We resume in this round the analysis of the objections raised by the Italian Data Protection Authority’s decision of June 6, 2024 against ENI Plenitude, regarding telemarketing and teleselling (web doc. no. 10029424) adding some reflections originated from the subsequent decision, also related to the energy sector, against Hera Comm of July 17, 2024 (web doc. no. 10053211), which was announced in the authority’s newsletter of 09/13/2024.
The ENI Plenitude decision includes the order for the imposition of an administrative fine of approximately 6 million 500 thousand euros and that of its publication on the official website of the authority, as a result of promotional calls made without the consent of the interested party or addressed to numbers registered in the Register of Public Oppositions as well as for the absence of controls on contracts acquired through illicit contacts.

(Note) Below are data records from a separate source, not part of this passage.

(** [temperature_profile()] with at least one gap: the same loop started
    from the seed of drop 19.5 and mean 274.65. *)
Lemma default_profile_layered (_air : air_model)
    (self : WindowConstruction.t) (fuel : nat) :
  WindowConstruction.gap_count self <> 0%nat ->
  WindowConstruction.temperature_profile _air self fuel
    (-18) 21 6.7 1.0 90.0 101325
  = (do '(seed, emissivities) <-
       seed_from self (19.5 / INR (WindowConstruction.gap_count self))
         274.65 (274.65 - 19.5) 6.7 ;
     do r_values <- WindowConstruction.solve_loop _air self emissivities
                      fuel 0 seed ;
     do temperatures <- _temperature_profile_from_r_values r_values
                          (-18) 21 ;
     Ok (temperatures, r_values)).
Proof.
  intros Hg. unfold WindowConstruction.temperature_profile.
  rewrite flip_angle_default.
  unfold WindowConstruction.temperature_profile_body.
  apply Nat.eqb_neq in Hg as Hg'; rewrite Hg'.
  rewrite layered_r_value_initial_seed by exact Hg.
  rewrite guess_default, avg_guess_default.
  destruct (seed_from self
              (19.5 / INR (WindowConstruction.gap_count self)) 274.65
              (274.65 - 19.5) 6.7)
    as [[seed em] | e |]; simpl; try reflexivity.
  now rewrite profile_loop_default.
Qed.

(** C1, as the code has it.  With at least one gap, [r_factor] is the sum of the
    vector that the loop of [_solve_r_values] returns from the seed of drop
    15 and mean 273.15, and [temperature_profile] under the default
    conditions returns what the very same loop returns from the seed of drop
    19.5 and mean 274.65, together with its temperature profile.  Each of the
    two vectors has passed the 0.001 test against its own predecessor;
    nothing ties the two sums to each other. *)
Theorem r_factor_and_default_profile (_air : air_model)
    (self : WindowConstruction.t) (fuel : nat) :
  WindowConstruction.gap_count self <> 0%nat ->
  let n := INR (WindowConstruction.gap_count self) in
  WindowConstruction.r_factor _air self fuel
  = (do '(seed, emissivities) <-
       seed_from self (15 / n) 273.15 (273.15 - 15) 6.7 ;
     do r_vals <- WindowConstruction.solve_loop _air self emissivities fuel
                    0 seed ;
     Ok (sum r_vals))
  /\ WindowConstruction.temperature_profile _air self fuel
       (-18) 21 6.7 1.0 90.0 101325
     = (do '(seed, emissivities) <-
          seed_from self (19.5 / n) 274.65 (274.65 - 19.5) 6.7 ;
        do r_values <- WindowConstruction.solve_loop _air self emissivities
                         fuel 0 seed ;
        do temperatures <- _temperature_profile_from_r_values r_values
                             (-18) 21 ;
        Ok (temperatures, r_values))
  /\ (forall rf,
        WindowConstruction.r_factor _air self fuel = Ok rf ->
        exists r_vals, rf = sum r_vals /\ settled _air self r_vals)
  /\ (forall temperatures r_values,
        WindowConstruction.temperature_profile _air self fuel
          (-18) 21 6.7 1.0 90.0 101325 = Ok (temperatures, r_values) ->
        settled _air self r_values
        /\ _temperature_profile_from_r_values r_values (-18) 21
           = Ok temperatures).
Proof.
  intros Hg n.
  split; [exact (r_factor_layered _air self fuel Hg) |].
  split; [exact (default_profile_layered _air self fuel Hg) |].
  split.
  - intros rf H. rewrite (r_factor_layered _air self fuel Hg) in H.
    apply bind_Ok in H as ([seed em] & _ & H).
    apply bind_Ok in H as (r_vals & Hloop & H).
    injection H as <-. exists r_vals; split; [reflexivity |].
    destruct (solve_loop_returns _ _ _ _ _ _ _ Hloop) as [[-> Hd] | Hp].
    + left; exact Hd.
    + right; exists em; exact Hp.
  - intros temperatures r_values H.
    rewrite (default_profile_layered _air self fuel Hg) in H.
    apply bind_Ok in H as ([seed em] & _ & H).
    apply bind_Ok in H as (r_vals & Hloop & H).
    apply bind_Ok in H as (temps & Htemps & H).
    injection H as <- <-. split; [| exact Htemps].
    destruct (solve_loop_returns _ _ _ _ _ _ _ Hloop) as [[-> Hd] | Hp].
    + left; exact Hd.
    + right; exists em; exact Hp.
Qed.

Lemma r_factor_and_default_profile_witness :
  WindowConstruction.gap_count latching_window <> 0%nat
  /\ WindowConstruction.r_factor generic_air latching_window 3
     = (do '(seed, emissivities) <-
          seed_from latching_window
            (15 / INR (WindowConstruction.gap_count latching_window))
            273.15 (273.15 - 15) 6.7 ;
        do r_vals <- WindowConstruction.solve_loop generic_air
                       latching_window emissivities 3 0 seed ;
        Ok (sum r_vals)).
Proof.
  assert (H : WindowConstruction.gap_count latching_window <> 0%nat)
    by discriminate.
  split; [exact H |].
  exact (proj1 (r_factor_and_default_profile generic_air latching_window 3 H)).
Defined.

Section Latching.

Variable _air : air_model.
Hypothesis Hair : air_positive _air.

Let emissivities : list emiss_entry :=
  [EmissNone; EmissPair 0.84 0.84; EmissNone].

Lemma latching_gap_nonzero (delta_t e_0 e_1 height angle avg pressure : R) :
  gas_u_value_at_angle latching_gap delta_t e_0 e_1 height angle avg pressure
  <> 0.
Proof. simpl. destruct (Rlt_dec delta_t 17); lra. Qed.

The decision against Hera Comm includes the imposition of a fine of 5 million euros for deficient organizational measures for verification and control of the work of its agents as data processors and for inadequate controls over contracts acquired through illicit contacts as well as for delayed or incomplete response to the exercise of rights.

Ne bis in idem
Considering the prior cases involving ENI Plenitude in relation to the same matters of law – telemarketing activities in the absence of legally valid consent and execution of unsolicited contracts – the question arose as to whether the 2024 decision violated “the prohibition against subjecting to a new trial a defendant who has been acquitted or definitively convicted for the same fact, even if considered differently in terms of title, level or circumstances” (“ne bis in idem,” Article 699 of the Code of Criminal Procedure).
On this issue, see also the commentary that appeared in Agenda Digitale regarding the Constitutional Court’s ruling on copyright.
The Supervisory Authority, after reiterating that this principle represents a canon of civilization and a fundamental human right, recalls how it is provided for both by the Charter (Art. 50) and the ECHR (Prot. No. 7, Art. 4).
Without prejudice to the fact that for proceedings before the Guarantor, the relevant decisions become final and unobjectionable if
- the time limits for appeal have expired or
- all means of appeal provided for (appeal before the court and appeal to the Supreme Court) have been exhausted,
the principle of “ne bis in idem” finds application only in the presence of the requirement of the identity of the naturalistic fact that is the subject of the decision, rather than the coincidence of the “normative basis of the reproach.”
With cogent argumentation, the authority notes that if the contrary interpretation were to be followed, it would reach the paradox that – once it had incurred a first measure – “the data controller could violate the same provisions again and ad libitum, going exempt from any reprimand and/or sanction.”